Determining what works
Setting goals, choosing investments carefully, paying attention and passion
PEOPLE WHO have built up some wealth are sometimes disdainful of investment advisers, unit trusts, fund managers, portfolio managers, retirement annuities and so on. They question how the financial industry adds value. Do it yourself is persuasive, especially for people who are paid to know they’re right.
So how do you pursue investing excellence? Use some DIY and also use the superb investing knowledge and skills out there in order to narrow your choices. Okay, you probably think you’ve heard it all before: but remember that starting with a strategy – at whatever age or level or experience – is vital to achieve investing excellence. It includes being a tiny bit frugal and adding to investments during the best earning years to let compounding do its job and being persistent, diversifying wisely and monitoring that things haven’t deviated too much from your original strategy. Few get it right: according to an Old Mutual retirement fund survey, no more than 6% of South Africans will be able to retire financially independent.
Maybe the most important part of your DIY is to pay attention. Add some realistic planning in the beginning; then monitor your investments closely and only make well-researched minor adjustments along the way. Establish how much to invest, when – and why – and establish what time periods and capital growth goals are feasible. Decide on your life’s milestones, including providing for a gorgeous daughter’s university and wedding and for other dependants’ needs.
The Internet is a powerful information tool to compare funds, to compare strategies and investment products and to understand economic and market trends. Investing is about the world around us and aspiration; the stuff of life. As Albert Einstein said: “It’s not that I’m so smart, it’s just that I stay with problems longer.”
As a wealth manager and adviser, much of my work involves attending presentations by experts, conducting research and meeting managers. In late 2007 and early 2008 I was concerned about systemic risks and company earnings vulnerability. Our research showed it would be in the interests of clients to focus on protecting capital. Dave Foord, who has more than 30 years’ investing experience and has seen many markets change dramatically, warned markets were toppish (in hindsight, they were: they topped in May 2008) and at the time I also noticed he not only talked about the research behind his views but that he’d also acted on his views by launching the Nedgroup Investments Stable Fund.
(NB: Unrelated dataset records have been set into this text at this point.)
(** * img2vid: the encoder driver (cli.py) and the bounce duplicator
      (utils/bounce.py), embedded as Rocq functions.

    File names and texts are [string]s (byte strings, UTF-8 encoded), Python
    integers are [Z] or [nat], the current directory is an association list
    in the order the operating system enumerates it, and [sys.exit] and
    uncaught exceptions are values of an outcome type. *)

From Stdlib Require Import ZArith Ascii String DecimalString DecimalNat.
From Stdlib Require Import QArith Sorted Permutation Lia.
From stdpp Require Import base list strings gmap.

(** ** Python built-ins and standard-library calls the tools rely on *)

Module Py.

(** [s.rfind(c)] for a one-character [c]: index of the last occurrence,
    [-1] when there is none. *)
Fixpoint rfind (c : ascii) (s : string) : Z :=
  match s with
  | EmptyString => (-1)%Z
  | String a s' =>
      let r := rfind c s' in
      if (0 <=? r)%Z then (r + 1)%Z
      else if Ascii.eqb a c then 0%Z else (-1)%Z
  end.

(** [s[:i]] and [s[i:]] for an index [0 <= i]. *)
Definition upto (i : Z) (s : string) : string :=
  substring 0 (Z.to_nat i) s.
Definition from (i : Z) (s : string) : string :=
  substring (Z.to_nat i) (String.length s - Z.to_nat i) s.

(** [s.startswith(p)]. *)
Definition startswith (p s : string) : bool := String.prefix p s.

(** [s.lstrip(".")]. *)
Fixpoint lstrip_dot (s : string) : string :=
  match s with
  | String "." s' => lstrip_dot s'
  | _ => s
  end.

(** [s.replace(c, new)] for a one-character pattern [c]. *)
Fixpoint replace_char (c : ascii) (new : string) (s : string) : string :=
  match s with
  | EmptyString => EmptyString
  | String a s' =>
      if Ascii.eqb a c then new +:+ replace_char c new s'
      else String a (replace_char c new s')
  end.

(** ["".join(lines)]. *)
Definition join_lines (lines : list string) : string := String.concat "" lines.

(** [f"{i:03d}"]: decimal, left-padded with zeros to width 3. *)
Definition zfill (w : nat) (s : string) : string :=
  String.concat "" (replicate (w - String.length s) "0") +:+ s.
Definition format_03d (i : nat) : string :=
  zfill 3 (NilEmpty.string_of_uint (Nat.to_uint i)).

(** [str(z)] for an [int]. *)
Definition str_int (z : Z) : string := NilEmpty.string_of_int (Z.to_int z).
Lemma mle_if {A} (c : bool) (m1 m1' m2 m2' : M S A) :
  mle m1 m2 → mle m1' m2' → mle (if c then m1 else m1') (if c then m2 else m2').
Proof. by destruct c. Qed.

Lemma mle_Diverge {A} (m m' : M S A) s : mle m m' → m' s = Diverge → m s = Diverge.
Proof. intros H E. destruct (H s); congruence. Qed.

Lemma mle_Done {A} (m m' : M S A) s r : mle m m' → m s = Done r → m' s = Done r.
Proof. intros H E. destruct (H s); congruence. Qed.
End Fuel.

Lemma mle_zoom {S T A} (get : S → T) put (m m' : M T A) :
  mle m m' → mle (zoom get put m) (zoom get put m').
Proof. intros Hm s. unfold zoom. destruct (Hm (get s)) as [->| ->]; [by left|by right]. Qed.

#[export] Hint Resolve mle_refl mle_bind mle_loop mle_if mle_zoom : http.

(** ** Safety

    [safe P m Q]: from a state in [P], [m] never fails, whatever its fuel, and
    if it returns [a] in state [s'] then [Q a s']. *)
Definition safe {S A} (P : S → Prop) (m : M S A) (Q : A → S → Prop) : Prop :=
  ∀ s, P s → match m s with Done (a, s') => Q a s' | Fail _ => False | Diverge => True end.

Section Safety.
Context {S : Type}.
Implicit Types P : S → Prop.

Lemma safe_ret {A} P (a : A) (Q : A → S → Prop) : (∀ s, P s → Q a s) → safe P (mret a) Q.
Proof. intros H s Hs. by apply H. Qed.

Lemma safe_gets {A} P (f : S → A) : safe P (gets f) (λ a s, P s ∧ a = f s).
Proof. by intros s Hs. Qed.

Lemma safe_modify P (f : S → S) (Q : S → Prop) :
  (∀ s, P s → Q (f s)) → safe P (modify f) (λ _, Q).
Proof. intros H s Hs. by apply H. Qed.

Lemma safe_bind {A B} P (m : M S A) (k : A → M S B) Q Q' :
  safe P m Q → (∀ a, safe (Q a) (k a) Q') → safe P (m ≫= k) Q'.
Proof.
  intros Hm Hk s Hs. rewrite bind_unfold. specialize (Hm s Hs).
  destruct (m s) as [[a t]| |]; [by apply Hk|done|done].
Qed.

Lemma safe_weaken {A} P P' (m : M S A) (Q Q' : A → S → Prop) :
  (∀ s, P' s → P s) → (∀ a s, Q a s → Q' a s) → safe P m Q → safe P' m Q'.
Proof.
  intros HP HQ Hm s Hs. specialize (Hm s (HP s Hs)).
  destruct (m s) as [[a t]| |]; auto.
Qed.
The fund mandate allows Foord to take a low risk and low equity approach to the markets.
Decide what questions to ask your adviser. How does the investment manager plan to grow capital during the current economic climate and in the various scenarios for future global environments? Is that the right fund or portfolio to be in, according to the risks and reward potential of the strategy? How do risks and reward scenarios align to your goals? Is the fund manager or adviser hoping “the market” will deliver the returns or does the manager have an informed opinion about risks and about what investments can grow time effectively – and why? View all your investments holistically: from the retirement annuity you started ages ago to your current retirement fund. Work with your adviser to create a personal investment strategy for you across all the products you have.
Efficient asset allocation is a bigger value-add than choosing cheap stocks. Allocation is complex and best left to your friendly investment professional. But it boils down to being overweight in outperforming sectors and underweight in underperforming sectors from major turning points. Fund managers do it and some investment managers do it. The right portfolio mandate helps.
As in the property market, investing in the right fund involves good location and timing, for value at the right price. Whatever the doubters say, the effectiveness of the mix of investments or the theme invested in at any time (asset allocation) adds to value and to growth.
Invest the time to find a fund manager or wealth manager who pays ongoing attention. After all, returns that work need typically at least five years to deliver. And you only get a couple of chances in a lifetime.